- [DATA SECTION]:
==========

(* ===== verification/MemTarget.v ===== *)
(** A target with memory: what a CSWP server promises about memory reads and
    writes ([MemTarget]), and a server that keeps the promise ([ideal]).  The
    commands of the client utility are proved against the promise. *)
From S2P Require Import Prelude Wire CswpTypes CswpBuffer Memory ClientCommands ClientState ClientComplete ClientTransact ClientReading ClientReceive PlatIf.

(** The byte at an address of a device. *)
Definition tmem : Type := Z -> Z -> Z.

Definition read_bytes (t : tmem) (dev a n : Z) : list Z :=
  (fun i => t dev (u64 (a + i))) <$> seqZ 0 n.

Definition write_bytes (dev a : Z) (data : list Z) (t : tmem) : tmem := fun d x =>
  let k := u64 (x - a) in
  if (d =? dev) && (k <? len data) then default 0 (data !! Z.to_nat k) else t d x.

(** The width of an access size on the wire; other encodings are refused. *)
Definition access_width (sz : Z) : option Z :=
  match sz with 0 | 1 => Some 1 | 2 => Some 2 | 3 => Some 4 | 4 => Some 8 | _ => None end.

Definition aligned_access (a n sz : Z) : bool :=
  match access_width sz with Some w => (a mod w =? 0) && (n mod w =? 0) | None => false end.

(** The body of the response to a memory access, and its effect; accesses that
    are not aligned to their access size are not served. *)
Definition serve (r : request) (t : tmem) : option (list Z * tmem) :=
  match r with
  | ReqMemRead n a s sz _ =>
      if aligned_access a s sz then Some (varint_enc s ++ read_bytes t n a s, t) else None
  | ReqMemWrite n a sz _ d =>
      if aligned_access a (len d) sz then Some ([], write_bytes n a d t) else None
  | _ => None
  end.

(** The responses to the requests of a message, in order. *)
Fixpoint serve_all (rs : list request) (t : tmem) : option (list Z * tmem) :=
  match rs with
  | [] => Some ([], t)
  | r :: rs' =>
      '(body, t1) ← serve r t;
      '(resp, t2) ← serve_all rs' t1;
      Some (response_bytes (request_type r) (ROk body) ++ resp, t2)
  end.

Class MemTarget (T : Type) `{Transport T} := {
  target : T -> tmem;
  ready : T -> Prop;
  target_exchange t mode rs resp m' :
    ready t -> Forall request_ok rs -> serve_all rs (target t) = Some (resp, m') ->
    let msg := frame (len rs) mode (concat (request_bytes <$> rs)) in
    len msg <= CSWP_REQ_RSP_BUFFER_SIZE ->
    len (rframe (len rs) resp) <= CSWP_REQ_RSP_BUFFER_SIZE ->
    exists t1 t2, t_send msg t = (TRet CSWP_SUCCESS, t1) /\
      t_receive CSWP_REQ_RSP_BUFFER_SIZE t1 =
        (TRet CSWP_SUCCESS, Some (rframe (len rs) resp), t2) /\
      ready t2 /\ target t2 = m';
}.

(** ** A server that decodes the requests and serves them *)

Definition decode_request : BufM request :=
  type ← cswp_buffer_get_varint;
  if type =? cmd_id CSWP_MEM_READ then
    n ← cswp_buffer_get_varint; a ← cswp_buffer_get_uint64; s ← cswp_buffer_get_varint;
    sz ← cswp_buffer_get_varint; f ← cswp_buffer_get_varint;
    mret (ReqMemRead n a s sz f)
  else if type =? cmd_id CSWP_MEM_WRITE then
    n ← cswp_buffer_get_varint; a ← cswp_buffer_get_uint64; s ← cswp_buffer_get_varint;
    sz ← cswp_buffer_get_varint; f ← cswp_buffer_get_varint;
    d ← cswp_buffer_get_data s;
    mret (ReqMemWrite n a sz f d)
  else e_fail CSWP_UNSUPPORTED.

Fixpoint decode_requests (n : nat) : BufM (list request) :=
  match n with
  | O => mret []
  | S n' => r ← decode_request; l ← decode_requests n'; mret (r :: l)
  end.

Definition decode_message : BufM (list request) :=
  cswp_buffer_get_uint32;;
  n ← cswp_buffer_get_varint;
  cswp_buffer_get_uint8;;
  decode_requests (Z.to_nat n).

Record ideal := mkIdeal { ideal_mem : tmem; ideal_inbox : list (list Z) }.

(** A message that cannot be served is answered with nothing. *)
Definition ideal_step (msg : list Z) (t : ideal) : ideal :=
  match decode_message (mkBuf (len msg) (len msg) 0 msg) with
  | Some (Val rs, _) =>
      match serve_all rs (ideal_mem t) with
      | Some (resp, m) => mkIdeal m (ideal_inbox t ++ [rframe (len rs) resp])
      | None => t
      end
  | _ => t
  end.

#[export] Instance ideal_base : BaseOps ideal := {
  base_connect t := (Ret CSWP_SUCCESS, t);
  base_disconnect t := (Ret tt, t);
  base_send d t := (Ret CSWP_SUCCESS, ideal_step d t);
  base_receive k t :=
    match ideal_inbox t with
    | m :: ms => (Ret CSWP_SUCCESS, Some m, mkIdeal (ideal_mem t) ms)
    | [] => (Ret CSWP_TIMEOUT, None, t)
    end;
  base_receive_async _ t := (Ret CSWP_ASYNC_MSG_END, None, t);
}.

Lemma served_mem r t x : serve r t = Some x ->
  (exists n a s sz f, r = ReqMemRead n a s sz f) \/ (exists n a sz f d, r = ReqMemWrite n a sz f d).
Proof. destruct r; simpl; try done; intros _; naive_solver. Qed.

Lemma reads_request r t x : request_ok r -> serve r t = Some x -> Reads decode_request (request_bytes r) r.
Proof.
  intros [Hf Hx] Hs.
  destruct (served_mem r t x Hs) as [(n & a & s & sz & f & ->)|(n & a & sz & f & d & ->)];
    cbn [request_fields] in Hf; field_hyps; unfold request_bytes, decode_request;
    rewrite !fields_bytes_cons; cbn [field_bytes request_type request_fields];
    (eapply reads_bind; [apply reads_get_varint; vm_compute; intuition congruence|]);
    change (cmd_id CSWP_MEM_READ =? cmd_id CSWP_MEM_READ) with true;
    change (cmd_id CSWP_MEM_WRITE =? cmd_id CSWP_MEM_READ) with false;
    change (cmd_id CSWP_MEM_WRITE =? cmd_id CSWP_MEM_WRITE) with true; cbv iota;
    rewrite !fields_bytes_cons; cbn [field_bytes];
    repeat (eapply reads_bind;
      [first [apply reads_get_varint; done | apply reads_get_uint64; done | apply reads_get_data]|]);
    apply reads_ret.
Qed.

Lemma serve_all_inv r rs t x :
  serve_all (r :: rs) t = Some x ->
  exists y z, serve r t = Some y /\ serve_all rs y.2 = Some z /\
    x = (response_bytes (request_type r) (ROk y.1) ++ z.1, z.2).
Proof.
  simpl. destruct (serve r t) as [[body t1]|]; [|done]. simpl.
  destruct (serve_all rs t1) as [[resp t2]|] eqn:E; [|done]. simpl. intros. simplify_eq.
  by exists (body, t1), (resp, t2).
Qed.

Lemma reads_requests rs t x :
  Forall request_ok rs -> serve_all rs t = Some x ->
  Reads (decode_requests (length rs)) (concat (request_bytes <$> rs)) rs.
Proof.
  intros Hok. revert t x. induction Hok as [|r rs Hr Hok IH]; intros t x Hs.
  - apply reads_ret.
  - apply serve_all_inv in Hs as (y & z & Hy & Hz & _). cbn [decode_requests length].
    rewrite fmap_cons. cbn [concat]. eapply reads_bind; [by eapply reads_request|].
    apply reads_map. by eapply IH.
Qed.

Lemma ideal_step_eq mode rs t resp m :
  let msg := frame (len rs) mode (concat (request_bytes <$> rs)) in
  Forall request_ok rs -> serve_all rs (ideal_mem t) = Some (resp, m) -> len msg < 2 ^ 32 ->
  ideal_step msg t = mkIdeal m (ideal_inbox t ++ [rframe (len rs) resp]).
Proof.
  intros msg Hok Hs Hl. unfold ideal_step.
  set (b := mkBuf (len msg) (len msg) 0 msg).
  assert (Hb : buf_ok b) by (constructor; cbn [b pos used size buf]; lia).
  assert (Hu : unread b = msg ++ []).
  { unfold unread, content. cbn [b pos used buf]. by rewrite Nat2Z.id, drop_0, firstn_all, app_nil_r. }
  assert (Hrs : len rs < 2 ^ 32).
  { unfold msg, frame in Hl. rewrite !length_app in Hl.
    assert (len rs <= len (concat (request_bytes <$> rs))); [|lia]. clear.
    induction rs as [|r rs IH]; [done|]. rewrite fmap_cons. cbn [concat]. rewrite length_app, length_cons.
    unfold request_bytes at 1. rewrite fields_bytes_cons, length_app. cbn [field_bytes].
    pose proof (varint_enc_length (cmd_id (request_type r))). lia. }
  assert (Hd : Reads decode_message msg rs).
  { unfold msg, frame, decode_message. eapply reads_bind.
    { apply reads_get_uint32. unfold msg, frame in Hl. rewrite length_app, length_le_bytes in Hl.
      unfold is_u32. lia. }
    eapply reads_bind; [apply reads_get_varint; unfold is_u64; lia|].
    eapply reads_bind; [apply reads_get_uint8|].
    rewrite Nat2Z.id. by eapply reads_requests. }
  rewrite (Hd b [] Hb Hu), Hs. done.
Qed.

#[export] Program Instance ideal_target : MemTarget ideal := {
  target := ideal_mem;
  ready t := ideal_inbox t = [];
}.
Next Obligation.
  intros t mode rs resp m' Hin Hok Hs msg Hl Hrl.
  change CSWP_REQ_RSP_BUFFER_SIZE with 16384 in *.
  pose proof (ideal_step_eq mode rs t resp m' Hok Hs) as He. fold msg in He.
  rewrite Hin in He. exists (mkIdeal m' [rframe (len rs) resp]), (mkIdeal m' []).
  split; [|done]. simpl. unfold cswp_transport_send. simpl. by rewrite He by lia.
Qed.

(** ** Requests that do not overlap compose *)

Lemma read_bytes_length t d a n : 0 <= n -> len (read_bytes t d a n) = n.
Proof. intros. unfold read_bytes. rewrite length_fmap, length_seqZ. lia. Qed.

(** Reading two adjacent ranges is reading their union. *)
Lemma read_bytes_app t d a n k :
  0 <= n -> 0 <= k -> read_bytes t d a (n + k) = read_bytes t d a n ++ read_bytes t d (u64 (a + n)) k.
Proof.
  intros Hn Hk. unfold read_bytes. rewrite seqZ_app, fmap_app by lia. f_equal.
  rewrite (Z.add_comm 0 n), <- (fmap_add_seqZ n 0), <- list_fmap_compose. apply list_fmap_ext.
  intros i x _. simpl. f_equal. unfold u64. rewrite Z.add_mod_idemp_l by done. f_equal. lia.
Qed.

(** ** Memories up to pointwise equality *)

Definition tmem_eq : relation tmem := pointwise_relation Z (pointwise_relation Z eq).

#[export] Instance tmem_eq_equivalence : Equivalence tmem_eq.
Proof. unfold tmem_eq. apply _. Qed.

#[export] Instance write_bytes_proper dev a data :
  Proper (tmem_eq ==> tmem_eq) (write_bytes dev a data).
Proof. intros t t' Ht d x. unfold write_bytes. case_match; [done|apply Ht]. Qed.

#[export] Instance read_bytes_proper : Proper (tmem_eq ==> eq ==> eq ==> eq ==> eq) read_bytes.
Proof.
  intros t t' Ht d _ <- a _ <- n _ <-. unfold read_bytes. apply list_fmap_ext. intros. apply Ht.
Qed.

Lemma write_bytes_nil t d a : tmem_eq (write_bytes d a [] t) t.
Proof.
  intros x y. unfold write_bytes. pose proof (u64_range (y - a)). unfold is_u64 in *.
  destruct (Z.ltb_spec (u64 (y - a)) (len (@nil Z))); [simpl in *; lia|by rewrite andb_false_r].
Qed.

(** Writing two adjacent ranges is writing their union. *)
Lemma write_bytes_app t d a l1 l2 :
  len l1 + len l2 <= 2 ^ 64 ->
  tmem_eq (write_bytes d (u64 (a + len l1)) l2 (write_bytes d a l1 t))
          (write_bytes d a (l1 ++ l2) t).
Proof.
  intros Hl x y. unfold write_bytes. destruct (x =? d); [|done]. cbn [andb].
  rewrite length_app, Nat2Z.inj_add. set (k := u64 (y - a)).
  assert (Hk : 0 <= k < 2 ^ 64) by apply u64_range.
  assert (Hk2 : u64 (y - u64 (a + len l1)) = u64 (k - len l1)).
  { unfold k, u64. rewrite Zminus_mod_idemp_r, Zminus_mod_idemp_l. f_equal. lia. }
  rewrite Hk2. destruct (Z.ltb_spec k (len l1)) as [H1|H1].
  - assert (u64 (k - len l1) = k - len l1 + 2 ^ 64) as ->.
    { unfold u64. symmetry. apply Z.mod_unique with (-1); lia. }
    rewrite (proj2 (Z.ltb_ge _ _)), (proj2 (Z.ltb_lt _ _)) by lia.
    by rewrite lookup_app_l by lia.
  - rewrite u64_small by lia.
    destruct (Z.ltb_spec (k - len l1) (len l2)).
    + rewrite (proj2 (Z.ltb_lt _ _)) by lia. rewrite lookup_app_r by lia. do 2 f_equal. lia.
    + by rewrite (proj2 (Z.ltb_ge _ _)) by lia.
Qed.

(** What was written is read back. *)
Lemma read_write_bytes t d a l : len l <= 2 ^ 64 -> read_bytes (write_bytes d a l t) d a (len l) = l.
Proof.
  intros Hl. apply list_eq_same_length with (n := length l); [done| |].
  - pose proof (read_bytes_length (write_bytes d a l t) d a (len l)). lia.
  - intros i x y Hi Hx Hy. unfold read_bytes in Hx. rewrite list_lookup_fmap in Hx.
    rewrite lookup_seqZ_lt in Hx by lia. simplify_eq/=. unfold write_bytes.
    rewrite Z.eqb_refl. replace (u64 (u64 (a + (0 + Z.of_nat i)) - a)) with (Z.of_nat i).
    + rewrite (proj2 (Z.ltb_lt _ _)) by lia. cbn [andb]. by rewrite Nat2Z.id, Hy.
    + unfold u64. rewrite Zminus_mod_idemp_l. replace (a + (0 + Z.of_nat i) - a) with (Z.of_nat i) by lia.
      rewrite Z.mod_small; lia.
Qed.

==========

- [PROBLEM TO SOLVE]: Copy back the listing above exactly, but only from the line with "Lemma reads_request r" through the line with "exists y z, serve", both ends included.

- [RESPONSE AREA]:
Lemma reads_request r t x : request_ok r -> serve r t = Some x -> Reads decode_request (request_bytes r) r.
Proof.
  intros [Hf Hx] Hs.
  destruct (served_mem r t x Hs) as [(n & a & s & sz & f & ->)|(n & a & sz & f & d & ->)];
    cbn [request_fields] in Hf; field_hyps; unfold request_bytes, decode_request;
    rewrite !fields_bytes_cons; cbn [field_bytes request_type request_fields];
    (eapply reads_bind; [apply reads_get_varint; vm_compute; intuition congruence|]);
    change (cmd_id CSWP_MEM_READ =? cmd_id CSWP_MEM_READ) with true;
    change (cmd_id CSWP_MEM_WRITE =? cmd_id CSWP_MEM_READ) with false;
    change (cmd_id CSWP_MEM_WRITE =? cmd_id CSWP_MEM_WRITE) with true; cbv iota;
    rewrite !fields_bytes_cons; cbn [field_bytes];
    repeat (eapply reads_bind;
      [first [apply reads_get_varint; done | apply reads_get_uint64; done | apply reads_get_data]|]);
    apply reads_ret.
Qed.

Lemma serve_all_inv r rs t x :
  serve_all (r :: rs) t = Some x ->
  exists y z, serve r t = Some y /\ serve_all rs y.2 = Some z /\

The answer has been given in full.